Assignment >> Word for word, restate the lines from the start of the data down to the line with "Definition MAX_ISONAME : Z := 207.", both included.

The data >>
(* ===== verification/VIsoNames.v ===== *)
(** * Names and multi-part files of a virtual image

    The static functions at the top of src/VIsoFile.cpp: names in upper case,
    the decoding of UTF-8 into the big-endian UCS-2 of the Joliet tree, paths,
    and the size of a file that is split into parts.  A string that is read up to
    its terminator is given with it ([s ++ [0]]), so that a read behind the
    terminator is [None]. *)

From S2P Require Import Prelude Endian CString Os FileIso VIso.

Definition MAX_ISONAME : Z := 207.
Definition MAX_ISODIR : Z := 254.

(** [(c >= 'a') && (c <= 'z')]: [c -= 'a' - 'A'] *)
Definition upper (c : Z) : Z := if (97 <=? c) && (c <=? 122) then c - 32 else c.

(** The characters stored (a NUL follows them if [s2] is shorter than [n]);
    their number is the result. *)
Fixpoint strncpy_upper (n : nat) (s2 : bytes) : bytes :=
  match n, s2 with
  | O, _ | _, [] => []
  | S n, c :: s2 => if c =? 0 then [] else upper c :: strncpy_upper n s2
  end.

(** [strcpy] into an array of [len + 1] bytes. *)
Definition dupString (s : bytes) (len : Z) : option bytes :=
  if blen s <=? len then Some s else None.

(** [sprintf(ret, "%s/%s", dir, file)] into [dlen + flen + 2] bytes. *)
Definition createPath (dlen : Z) (dir : bytes) (flen : Z) (file : bytes) : option bytes :=
  if blen dir + blen file <=? dlen + flen then Some (dir ++ [47] ++ file) else None.

(** ** UTF-8 *)

Definition low6 (b : Z) : Z := Z.land b 0x3F.
Definition or6 (x b : Z) : Z := Z.lor (Z.shiftl x 6) (low6 b).

(** The character at [input] and the rest of the string, [*end_ptr].  The two
    longest forms leave their last byte in the rest. *)
Definition get_ucs2_from_utf8 (input : bytes) : option (Z * bytes) :=
  match input with
  | [] => None
  | b0 :: l =>
      if b0 =? 0 then Some (FAILED, input)
      else if b0 <? 0x80 then Some (b0, l)
      else if Z.land b0 0xE0 =? 0xC0 then
        match l with b1 :: l => Some (or6 (Z.land b0 0x1F) b1, l) | _ => None end
      else if Z.land b0 0xF0 =? 0xE0 then
        match l with
        | b1 :: b2 :: l => Some (or6 (or6 (Z.land b0 0x0F) b1) b2, l)
        | _ => None
        end
      else if Z.land b0 0xF8 =? 0xF0 then
        match l with
        | b1 :: b2 :: b3 :: l => Some (or6 (or6 (or6 (Z.land b0 0x07) b1) b2) b3, l)
        | _ => None
        end
      else if Z.land b0 0xFC =? 0xF8 then
        match l with
        | b1 :: b2 :: b3 :: (b4 :: _) as l =>
            Some (or6 (or6 (or6 (or6 (Z.land b0 0x03) b1) b2) b3) b4, drop 3 l)
        | _ => None
        end
      else if Z.land b0 0xFE =? 0xFC then
        match l with
        | b1 :: b2 :: b3 :: b4 :: (b5 :: _) as l =>
            Some (or6 (or6 (or6 (or6 (or6 (Z.land b0 0x01) b1) b2) b3) b4) b5, drop 4 l)
        | _ => None
        end
      else Some (FAILED, input)
  end.

(** The characters stored, at most [maxLength]; each is a big-endian 16-bit number. *)
Fixpoint utf8_to_ucs2 (maxLength : nat) (p : bytes) : option (list Z) :=
  match p with
  | [] => None
  | b :: _ =>
      if b =? 0 then Some []
      else match maxLength with
           | O => Some []
           | S k =>
               let? (ch, p) := get_ucs2_from_utf8 p in
               if ch <? 0 then Some []
               else (fun r => BE16 (Z.land ch 0xFFFF) :: r) <$> utf8_to_ucs2 k p
           end
  end.

(** The array of [uint16_t] as bytes. *)
Definition ucs2_bytes (l : list Z) : bytes := concat (le_bytes 2 <$> l).

(** ** Files in parts *)

Section multipart.
Context {W : Type} `{Posix W}.
Implicit Types (w : W) (file : bytes).

(** The parts 1 to 99; [p] is an offset in [file].  The result is the sum. *)
Fixpoint sum_66600 (k : nat) (i : Z) (p size : Z) (st : file_stat_t) file w : Z * bytes * W :=
  match k with
  | O => (size, file, w)
  | S k =>
      let file := overwrite (p + 4) [48 + i / 10; 48 + i mod 10] file in
      let '(r, st, w) := stat_file (Some file) st w in
      if r <? SUCCEEDED then (size, file, w)
      else sum_66600 k (i + 1) p (s64 (size + file_size st)) st file w
  end.

(** Success, size, and the path as it is left. *)
Definition getFileSizeAndProcessMultipart file (is_multi : bool) (len : Z) (st : file_stat_t) w
    : bool * Z * bytes * W :=
  let '(r, st, w) := stat_file (Some file) st w in
  if r <? 0 then (false, 0, file, w)
  else
    let size := file_size st in
    if negb is_multi || (len <? 6) then (true, size, file, w)
    else
      let p := len - 6 in
      if negb (bytes_eqb (drop (Z.to_nat (p + 1)) file) (str ".66600")) then (true, size, file, w)
      else
        let '(size, file, w) := sum_66600 99 1 p size st file w in
        (true, size, take (Z.to_nat p) file, w).
End multipart.

(** ** Decoding is the inverse of UTF-8 encoding *)

(** UTF-8, from its definition. *)
Definition utf8_encode (c : Z) : bytes :=
  if c <? 0x80 then [c]
  else if c <? 0x800 then [0xC0 + c / 64; 0x80 + c mod 64]
  else if c <? 0x10000 then [0xE0 + c / 4096; 0x80 + c / 64 mod 64; 0x80 + c mod 64]
  else [0xF0 + c / 2 ^ 18; 0x80 + c / 4096 mod 64; 0x80 + c / 64 mod 64; 0x80 + c mod 64].

Definition utf8 (l : list Z) : bytes := concat (utf8_encode <$> l).

Lemma low6_mod b : low6 b = b mod 64.
Proof. exact (Z.land_ones b 6 ltac:(lia)). Qed.

Lemma or6_add x b : or6 x b = 64 * x + b mod 64.
Proof.
  unfold or6. rewrite low6_mod, lor_below; [lia|lia|]. apply Z.mod_pos_bound. lia.
Qed.

(** A property of all bytes is checked on each of them. *)
Lemma each_byte (P : Z -> bool) :
  forallb (fun n => P (Z.of_nat n)) (seq 0 256) = true -> forall b, 0 <= b < 256 -> P b = true.
Proof.
  intros E b Hb. rewrite forallb_forall in E. rewrite <- (Z2Nat.id b) by lia.
  apply E, in_seq. lia.
Qed.

(** The length of a character, read off its first byte, and the bits of the
    character in that byte. *)
Definition lead_form (b : Z) : bool :=
  if b <? 0xC0 then true
  else if b <? 0xE0 then (Z.land b 0xE0 =? 0xC0) && (Z.land b 0x1F =? b - 0xC0)
  else if b <? 0xF0 then negb (Z.land b 0xE0 =? 0xC0) && (Z.land b 0xF0 =? 0xE0) && (Z.land b 0x0F =? b - 0xE0)
  else if b <? 0xF8 then negb (Z.land b 0xE0 =? 0xC0) && negb (Z.land b 0xF0 =? 0xE0)
    && (Z.land b 0xF8 =? 0xF0) && (Z.land b 0x07 =? b - 0xF0)
  else true.

Lemma lead_form_ok b : 0 <= b < 256 -> lead_form b = true.
Proof. apply each_byte. by vm_compute. Qed.

(** Evaluate [get_ucs2_from_utf8] at a first byte whose form is known. *)
Ltac lead b :=
  let H := fresh in
  pose proof (lead_form_ok b ltac:(lia)) as H; unfold lead_form in H;
  case_bool_in H; try lia; try discriminate; clear H; unfold get_ucs2_from_utf8;
  repeat match goal with
  | |- (if ?x =? ?y then _ else _) = _ => destruct (Z.eqb_spec x y); try lia
  | |- (if ?x <? ?y then _ else _) = _ => destruct (Z.ltb_spec x y); try lia
  end.

Lemma get_1 c l : 0 < c < 0x80 -> get_ucs2_from_utf8 (c :: l) = Some (c, l).
Proof. intros. unfold get_ucs2_from_utf8. zdecide. done. Qed.

Lemma get_2 x b1 l :
  0 <= x < 32 -> get_ucs2_from_utf8 (0xC0 + x :: b1 :: l) = Some (64 * x + b1 mod 64, l).
Proof. intros. lead (0xC0 + x). rewrite or6_add. do 2 f_equal. lia. Qed.

Lemma get_3 x b1 b2 l :
  0 <= x < 16 ->
  get_ucs2_from_utf8 (0xE0 + x :: b1 :: b2 :: l) = Some (64 * (64 * x + b1 mod 64) + b2 mod 64, l).
Proof. intros. lead (0xE0 + x). rewrite !or6_add. do 2 f_equal. lia. Qed.

Lemma get_4 x b1 b2 b3 l :
  0 <= x < 8 ->
  get_ucs2_from_utf8 (0xF0 + x :: b1 :: b2 :: b3 :: l)
    = Some (64 * (64 * (64 * x + b1 mod 64) + b2 mod 64) + b3 mod 64, l).
Proof. intros. lead (0xF0 + x). rewrite !or6_add. do 2 f_equal. lia. Qed.

Lemma cont_mod x : (0x80 + x mod 64) mod 64 = x mod 64.
Proof. Z.to_euclidean_division_equations. lia. Qed.

Lemma decode_encode c l :
  0 < c < 2 ^ 21 -> get_ucs2_from_utf8 (utf8_encode c ++ l) = Some (c, l).
Proof.
  intros Hc. unfold utf8_encode. case_bool; cbn [app].
  - apply get_1. lia.
  - rewrite get_2, cont_mod by (Z.to_euclidean_division_equations; lia).
    do 2 f_equal. Z.to_euclidean_division_equations. lia.
  - rewrite get_3, !cont_mod by (Z.to_euclidean_division_equations; lia).
    do 2 f_equal. Z.to_euclidean_division_equations. lia.
  - rewrite get_4, !cont_mod by (Z.to_euclidean_division_equations; lia).
    do 2 f_equal. Z.to_euclidean_division_equations. lia.
Qed.

Lemma utf8_encode_cons c : 0 < c < 2 ^ 21 -> exists b l, utf8_encode c = b :: l /\ b <> 0.
Proof.
  intros Hc. unfold utf8_encode.
  case_bool; do 2 eexists; (split; [done|]); Z.to_euclidean_division_equations; lia.
Qed.

(** What a Joliet name keeps of a name in UTF-8: its first [n] characters, each
    cut to 16 bits. *)
Lemma utf8_to_ucs2_decode n l t :
  Forall (fun c => 0 < c < 2 ^ 21) l ->
  utf8_to_ucs2 n (utf8 l ++ 0 :: t) = Some ((fun c => BE16 (Z.land c 0xFFFF)) <$> take n l).
Proof.
  intros Hl. revert n. induction Hl as [|c l Hc Hl IH]; intros n.
  - by destruct n.
  - unfold utf8. cbn [fmap list_fmap concat]. fold (utf8 l). rewrite <- app_assoc.
    change (list_fmap Z bytes utf8_encode l) with (utf8_encode <$> l). fold (utf8 l).
    destruct (utf8_encode_cons c Hc) as (b & r & E & Hb).
    pose proof (decode_encode c (utf8 l ++ 0 :: t) Hc) as Ed. rewrite E in *. cbn [app] in *.
    destruct n as [|n]; cbn [utf8_to_ucs2]; rewrite (proj2 (Z.eqb_neq b 0) Hb); [done|].
    rewrite Ed. destruct (Z.ltb_spec c 0); [lia|]. by rewrite IH.
Qed.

Response >>
(* ===== verification/VIsoNames.v ===== *)
(** * Names and multi-part files of a virtual image

    The static functions at the top of src/VIsoFile.cpp: names in upper case,
    the decoding of UTF-8 into the big-endian UCS-2 of the Joliet tree, paths,
    and the size of a file that is split into parts.  A string that is read up to
    its terminator is given with it ([s ++ [0]]), so that a read behind the
    terminator is [None]. *)

From S2P Require Import Prelude Endian CString Os FileIso VIso.

Definition MAX_ISONAME : Z := 207.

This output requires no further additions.